DNA Methylation Signatures of Cellular Senescence Are Not Reversed by Senolytic Treatment.

Senescence, age, and mortality risk intersect at a small subset of the DNA methylome.

• Only 9,363 CpGs out of 396,333 analyzed (2.4%) were identified at the intersection of senescence, age, and mortality risk.
• This overlap represents a small proportion of age-related CpGs, which the authors hypothesize explains why existing epigenetic clocks show inconsistent associations with cellular senescence.
• The analysis was designed to identify a core senescence signal conserved across different cell types and different senescence inducers.

Three epigenetic clocks were generated using the senescence-related CpG subset, trained to predict in vitro senescence, age, and mortality, respectively.
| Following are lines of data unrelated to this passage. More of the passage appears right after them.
Definition parse_domain_for_constraints (domain : str) : str :=
  let domain := Str.trim_end_by (N.eqb dot) (Str.trim domain) in
  if Str.is_empty domain then []
  else
    let host :=
      if Str.starts_with $"[" domain && Str.ends_with $"]" domain
      then drop 1 (take (length domain - 1) domain) else domain in
    if Str.contains_char star host || Str.contains_char (ch "?") host || Str.contains_char (ch "%") host
    then domain
    else default [] (url_host_parse host).
Definition parse_for_constraints (input : str) : DomainPattern :=
  let input := Str.trim input in
  if Str.is_empty input then Exact []
  else
    match Str.strip_prefix $"**." input with
    | Some domain => ApexAndSubdomains (parse_domain_for_constraints domain)
    | None =>
        match Str.strip_prefix $"*." input with
        | Some domain => SubdomainsOnly (parse_domain_for_constraints domain)
        | None => Exact (parse_domain_for_constraints input)
        end
    end.

(** A compiled set is the list of its globs. *)
Definition GlobSet := list str.
Definition is_match (set : GlobSet) (host : str) : bool :=
  existsb (fun p => match build_glob p with Some m => m host | None => false end) set.

Inductive GlobalWildcard := Allow | Reject.
Inductive CompileError :=
| UnsupportedGlobalWildcard
| InvalidGlob (candidate : str)
| SetTooLarge.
• The clocks were trained on the 9,363 CpGs at the intersection of senescence, age, and mortality signals.
• The three predictors were designed to predict: (1) in vitro senescence, (2) chronological age, and (3) mortality risk.
• These clocks were constructed specifically to better monitor senescence and senolytic treatment compared to traditional epigenetic clocks.

All three senescence-focused epigenetic clocks stayed the same or accelerated after senolytic treatment in both in vivo and in vitro data.

• None of the three clocks showed reductions following senolytic treatment.
• This pattern was observed in both in vivo and in vitro experimental settings.
• The authors describe this result as 'surprising,' as the clocks were designed to focus on senescence-relevant CpGs and were expected to be more sensitive to senolytic interventions than traditional clocks.
• Prior studies had already found that existing epigenetic clocks show 'no reductions after senolytic treatment,' and this study extended that finding to senescence-specific clocks.

Existing epigenetic clocks show inconsistent associations with cellular senescence.

• Prior studies found that existing epigenetic clocks show inconsistent associations with cellular senescence and no reductions after senolytic treatment.
• The authors hypothesize this is because senescence-related CpGs constitute a small proportion of the age-related CpGs used in standard clocks.
• This inconsistency motivated the development of senescence-focused clocks in the current study.

The findings challenge the assumption that aging biomarkers decrease after geroscience interventions.

• The authors state the results 'call into question whether cellular senescence can be captured by DNA methylation.'
• The findings also 'challenge the assumption that aging biomarkers decrease after geroscience interventions.'
• Epigenetic clocks are described as 'commonly used aging biomarkers based on DNA methylation that predict long-term morbidity and mortality risk,' making this challenge broadly relevant to the field.
• Increased cellular senescence with age is posited to contribute to age-related disease and mortality, making the inability to capture it with DNA methylation a significant finding.